Já em 1993, a II CNSM pautou o entendimento da relação saúde/doença como processo fundamental no direito ao tratamento e à organização de uma rede de atenção integral à saúde. Chama atenção o crescimento do processo de conferência neste intervalo que separa as duas primeiras edições: em 1987, 78 pessoas delegadas estiveram presentes. Em 1993 o número saltou para 500 pessoas delegadas.
A III Conferência ocorreu em 2001, após menos de um ano da aprovação da nova Lei Federal de Saúde Mental (Lei n.o 10.216, de 06/04/ 2001) e representou o fortalecimento do consenso em torno da proposta da Reforma Psiquiátrica, com toda a sua pluralidade e diversidade interna, elaborando propostas e estratégias para efetivar e consolidar um modelo de atenção em saúde mental totalmente substitutivo ao manicomial.
Em 2010 e realizada pela primeira vez de forma intersetorial, a IV CNSM agregou uma enorme participação de usuários, trabalhadores e gestores do campo da saúde e de outros setores. Ao todo, 46 mil pessoas participaram das etapas preparatórias e nacional. Os debates da IV Conferência Nacional de Saúde Mental deram-se a partir de um cenário diferente do encontrado nove anos antes. Por um lado, os participantes reconheceram os avanços concretos na expansão e diversificação da rede de serviços de base comunitária. Por outro, identificaram as lacunas, a complexidade e o caráter multidimensional, interprofissional e intersetorial da implementação da Lei 10.216 após quase uma década de vigência.
Diretrizes de saúde mental para o PPA 2024-2027
Neste sentido, as resoluções nº 715 de 20 de julho de 2023 e nº 719 de 17 de agosto de 2023, que advém das discussões e aprovações da 17ª CNS, trazem relevantes diretrizes e propostas no campo da saúde mental. O primeiro documento foi encaminhado ao Ministério da Saúde, ainda no mês de agosto, apontando diretrizes para a Saúde Mental no Brasil que pudessem ser incorporadas no PPA e PNS de 2024 à 2027.
Ampliar a articulação da rede de atendimentos da Atenção Básica promovendo ações de promoção, prevenção e recuperação da saúde, incluindo a rede de atenção à saúde mental, álcool e drogas, com incentivo à capacitação profissional para o atendimento mais qualificado e humanizado, e garantir a execução do matriciamento em toda a Rede de Atenção Psicossocial (Raps), com ampliação da participação direta das pessoas usuárias estão apontadas na Resolução nº 715, que foi homologada pelo Ministério da Saúde.

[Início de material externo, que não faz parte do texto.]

(* ===== verification/Accounts.v ===== *)
(** * Account accesses of transactions

    What every lock table and scheduler of the repository reads of a
    transaction: its account keys and which of them it writes
    ([SVMMessage::account_keys], [SVMMessage::is_writable]), paired up by
    [TransactionAccountLocksIterator::accounts_with_is_writable]. The file has
    the interface, the validation of a transaction's accounts before locking,
    and the counting and conflict vocabulary the components share. *)

From S2P Require Import Prelude.

(** The part of the [SVMMessage] trait that locking uses. *)
Class SVMMessage (Key Tx : Type) : Type := {
  account_keys : Tx -> list Key;
  is_writable : Tx -> nat -> bool
}.

(** The variants of [TransactionError] the modelled code builds or matches;
    [InvalidInstructionError i] is
    [InstructionError(i, InstructionError::InvalidInstructionData)]. *)
Inductive TransactionError : Type :=
| AccountInUse
| AccountLoadedTwice
| AlreadyProcessed
| TooManyAccountLocks
| WouldExceedMaxBlockCostLimit
| WouldExceedMaxVoteCostLimit
| WouldExceedMaxAccountCostLimit
| WouldExceedAccountDataBlockLimit
| WouldExceedAccountDataTotalLimit
| InvalidInstructionError (index : Z)
| DuplicateInstruction (index : Z)
| InvalidLoadedAccountsDataSizeLimit.

#[global] Instance TransactionError_eq_dec : EqDecision TransactionError.
Proof. solve_decision. Defined.

Section Accesses.
Context {Key : Type} `{Countable Key}.

Definition accounts_with_is_writable {Tx} `{SVMMessage Key Tx} (tx : Tx) : list (Key * bool) :=
  imap (fun index key => (key, is_writable tx index)) (account_keys tx).

(** The brute-force scan of [has_duplicates]. *)
Fixpoint has_duplicates_scan (keys : list Key) : bool :=
  match keys with
  | [] => false
  | key :: rest => existsb (fun k => bool_decide (key = k)) rest || has_duplicates_scan rest
  end.

(** The hash-set scan: [any] over [!set.insert(key)]. *)
Fixpoint has_duplicates_set (seen : gset Key) (keys : list Key) : bool :=
  match keys with
  | [] => false
  | key :: rest =>
      if decide (key ∈ seen) then true else has_duplicates_set ({[key]} ∪ seen) rest
  end.

Definition USE_ACCOUNT_LOCK_SET_SIZE : nat := 32.

Definition has_duplicates (keys : list Key) : bool :=
  if (USE_ACCOUNT_LOCK_SET_SIZE <=? length keys)%nat then has_duplicates_set ∅ keys
  else has_duplicates_scan keys.

Definition validate_account_locks (keys : list Key) (tx_account_lock_limit : nat) :
    result TransactionError unit :=
  if (tx_account_lock_limit <? length keys)%nat then Err TooManyAccountLocks
  else if has_duplicates keys then Err AccountLoadedTwice
  else Ok tt.

(** ** Counting and conflicts *)

(** How often an access list has key [k] with writable flag [w]. *)
Definition acc_count (w : bool) (k : Key) (l : list (Key * bool)) : Z :=
  Z.of_nat (length (filter (fun a => a = (k, w)) l)).

Definition touches (l : list (Key * bool)) (k : Key) : Prop := exists w, (k, w) ∈ l.
Definition writes (l : list (Key * bool)) (k : Key) : Prop := (k, true) ∈ l.

(** Two access lists conflict when one writes an account the other touches. *)
Definition conflict (l1 l2 : list (Key * bool)) : Prop :=
  exists k, (writes l1 k /\ touches l2 k) \/ (touches l1 k /\ writes l2 k).

#[global] Instance touches_dec l k : Decision (touches l k).
Proof.
  refine (cast_if (decide ((k, true) ∈ l \/ (k, false) ∈ l))).
  - destruct o; eexists; eauto.
  - intros [[] ?]; auto.
Defined.

#[global] Instance writes_dec l k : Decision (writes l k) := decide ((k, true) ∈ l).

Lemma acc_count_nil w k : acc_count w k [] = 0.
Proof. done. Qed.

Lemma acc_count_cons w k a l :
  acc_count w k (a :: l) = (if decide (a = (k, w)) then 1 else 0) + acc_count w k l.
Proof. unfold acc_count. rewrite filter_cons. case_decide; simpl; lia. Qed.

Lemma acc_count_app w k l1 l2 : acc_count w k (l1 ++ l2) = acc_count w k l1 + acc_count w k l2.
Proof. unfold acc_count. rewrite filter_app, length_app. lia. Qed.

Lemma acc_count_nonneg w k l : 0 <= acc_count w k l.
Proof. unfold acc_count. lia. Qed.

Lemma acc_count_le w k l : acc_count w k l <= Z.of_nat (length l).
Proof. unfold acc_count. pose proof (length_filter (fun a => a = (k, w)) l). lia. Qed.

Lemma acc_count_pos w k l : 0 < acc_count w k l <-> (k, w) ∈ l.
Proof.
  induction l as [|a l IH]; [rewrite acc_count_nil, elem_of_nil; lia|].
  rewrite acc_count_cons, elem_of_cons. pose proof (acc_count_nonneg w k l).
  case_decide; naive_solver lia.
Qed.

Lemma acc_count_zero w k l : acc_count w k l = 0 <-> (k, w) ∉ l.
Proof. rewrite <- acc_count_pos. pose proof (acc_count_nonneg w k l). lia. Qed.

#[global] Instance acc_count_perm w k : Proper ((≡ₚ) ==> (=)) (acc_count w k).
Proof. intros l1 l2 Hl. unfold acc_count. by rewrite Hl. Qed.

Lemma conflict_sym l1 l2 : conflict l1 l2 -> conflict l2 l1.
Proof. intros (k & Hk). exists k. naive_solver. Qed.

Lemma conflict_perm l1 l1' l2 l2' : l1 ≡ₚ l1' -> l2 ≡ₚ l2' -> conflict l1 l2 -> conflict l1' l2'.
Proof.
  intros H1 H2. unfold conflict, writes, touches. setoid_rewrite H1. setoid_rewrite H2. done.
Qed.

(** A conflict is found by a scan over the accesses of one side. *)
Lemma conflict_Exists l1 l2 :
  conflict l1 l2 <-> Exists (fun a => writes l2 a.1 \/ (a.2 = true /\ touches l2 a.1)) l1.
Proof.
  rewrite Exists_exists. unfold conflict. split.
  - intros (k & [[Hw Ht]|[[w Ht] Hw]]); [exists (k, true)|exists (k, w)]; simpl; auto.
  - intros ([k []] & Hin & [Hw|[? Ht]]); simplify_eq/=; exists k; unfold touches; eauto.
Qed.

#[global] Instance conflict_dec l1 l2 : Decision (conflict l1 l2).
Proof.
  refine (cast_if (decide (Exists (fun a => writes l2 a.1 \/ (a.2 = true /\ touches l2 a.1)) l1)));
    by rewrite conflict_Exists.
Defined.

Lemma conflict_nil_r l : ~ conflict l [].
Proof. intros (k & [[_ [? []%elem_of_nil]]|[_ []%elem_of_nil]]). Qed.

Lemma conflict_app_r l l1 l2 : conflict l (l1 ++ l2) <-> conflict l l1 \/ conflict l l2.
Proof. unfold conflict, writes, touches. setoid_rewrite elem_of_app. naive_solver. Qed.

Lemma touches_app l1 l2 k : touches (l1 ++ l2) k <-> touches l1 k \/ touches l2 k.
Proof. unfold touches. setoid_rewrite elem_of_app. naive_solver. Qed.

(** ** Validation *)

Lemma has_duplicates_scan_spec keys : has_duplicates_scan keys = false <-> NoDup keys.
Proof.
  induction keys as [|k keys IH]; simpl; [naive_solver constructor|].
  rewrite orb_false_iff, IH, NoDup_cons. f_equiv.
  rewrite <- not_true_iff_false, existsb_exists. setoid_rewrite bool_decide_eq_true.
  setoid_rewrite <- list_elem_of_In. naive_solver.
Qed.

Lemma has_duplicates_set_spec seen keys :
  has_duplicates_set seen keys = false <-> NoDup keys /\ Forall (fun k => k ∉ seen) keys.
Proof.
  revert seen. induction keys as [|k keys IH]; intros seen; simpl;
    [naive_solver constructor|].
  rewrite NoDup_cons, Forall_cons. case_decide; [naive_solver|].
  rewrite IH, !Forall_forall. set_solver.
Qed.

(** The size test only picks the cheaper scan: both decide [NoDup]. *)
Lemma has_duplicates_spec keys : has_duplicates keys = false <-> NoDup keys.
Proof.
  unfold has_duplicates. destruct (_ <=? _)%nat.
  - rewrite has_duplicates_set_spec, Forall_forall. set_solver.
  - apply has_duplicates_scan_spec.
Qed.

Lemma validate_account_locks_ok keys limit :
  validate_account_locks keys limit = Ok tt <-> (length keys <= limit)%nat /\ NoDup keys.
Proof.
  unfold validate_account_locks. rewrite <- has_duplicates_spec.
  destruct (Nat.ltb_spec limit (length keys)), (has_duplicates keys); naive_solver lia.
Qed.

Lemma length_accounts_with_is_writable {Tx} `{SVMMessage Key Tx} (tx : Tx) :
  length (accounts_with_is_writable tx) = length (account_keys tx).
Proof. apply length_imap. Qed.

(** Validated transactions never list an account twice, whatever the flags. *)
Lemma accesses_NoDup_keys {Tx} `{SVMMessage Key Tx} (tx : Tx) :
  NoDup (account_keys tx) -> NoDup (accounts_with_is_writable tx).*1.
Proof.
  unfold accounts_with_is_writable. generalize (is_writable tx).
  induction (account_keys tx) as [|k ks IH]; intros f; simpl; [done|].
  rewrite !NoDup_cons. intros [Hk Hnd]. split; [|by apply (IH (fun i => f (S i)))].
  intros ([? w] & -> & (i & Hi)%list_elem_of_lookup)%list_elem_of_fmap.
  rewrite list_lookup_imap in Hi. apply fmap_Some in Hi as (k' & Hk' & ?). simplify_eq/=.
  by apply list_elem_of_lookup_2 in Hk'.
Qed.

End Accesses.

(** ** Accesses of several transactions *)
Section Transactions.
Context {Key : Type} `{Countable Key} {Tx : Type} `{SVMMessage Key Tx}.

Definition accesses (txs : list Tx) : list (Key * bool) :=
  concat (map accounts_with_is_writable txs).

Definition conflicting (t1 t2 : Tx) : Prop :=
  conflict (accounts_with_is_writable t1) (accounts_with_is_writable t2).

Lemma accesses_app l1 l2 : accesses (l1 ++ l2) = accesses l1 ++ accesses l2.
Proof. unfold accesses. by rewrite map_app, concat_app. Qed.

#[global] Instance accesses_perm : Proper ((≡ₚ) ==> (≡ₚ)) accesses.
Proof. intros l1 l2 Hl. unfold accesses. rewrite <- !flat_map_concat_map. by rewrite Hl. Qed.

Lemma conflict_accesses l txs :
  conflict l (accesses txs) <-> exists tx, tx ∈ txs /\ conflict l (accounts_with_is_writable tx).
Proof.
  induction txs as [|tx txs IH].
  - split; [by intros ?%conflict_nil_r|by intros (? & ?%not_elem_of_nil & _)].
  - change (accesses (tx :: txs)) with (accounts_with_is_writable tx ++ accesses txs).
    rewrite conflict_app_r, IH. setoid_rewrite elem_of_cons. naive_solver.
Qed.

#[global] Instance conflicting_sym : Symmetric (fun t1 t2 => ~ conflicting t1 t2).
Proof. intros t1 t2 Hn Hc. apply Hn. by apply conflict_sym. Qed.

Lemma accesses_cons tx txs : accesses (tx :: txs) = accounts_with_is_writable tx ++ accesses txs.
Proof. done. Qed.

End Transactions.

(** A concrete message, for examples: its accesses themselves. *)
Module SampleMessage.
#[export] Instance sample_message : SVMMessage nat (list (nat * bool)) := {
  account_keys tx := tx.*1;
  is_writable tx i := default false (snd <$> tx !! i)
}.
End SampleMessage.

Já a Resolução nº 719, que traz todas as diretrizes, propostas e moções aprovadas no âmbito da 17ª CNS, traduz a amplitude do cenário desafiador para usuários, gestores e trabalhadores no âmbito da Saúde Mental. Ao todo são 97 menções à saúde mental no documento que sinaliza como a sociedade civil organizada, por meio do controle social, tem trabalhado na defesa de um serviço de saúde integral com vistas ao preocupante contexto de saúde mental da população brasileira, especialmente após a pandemia de Covid-19.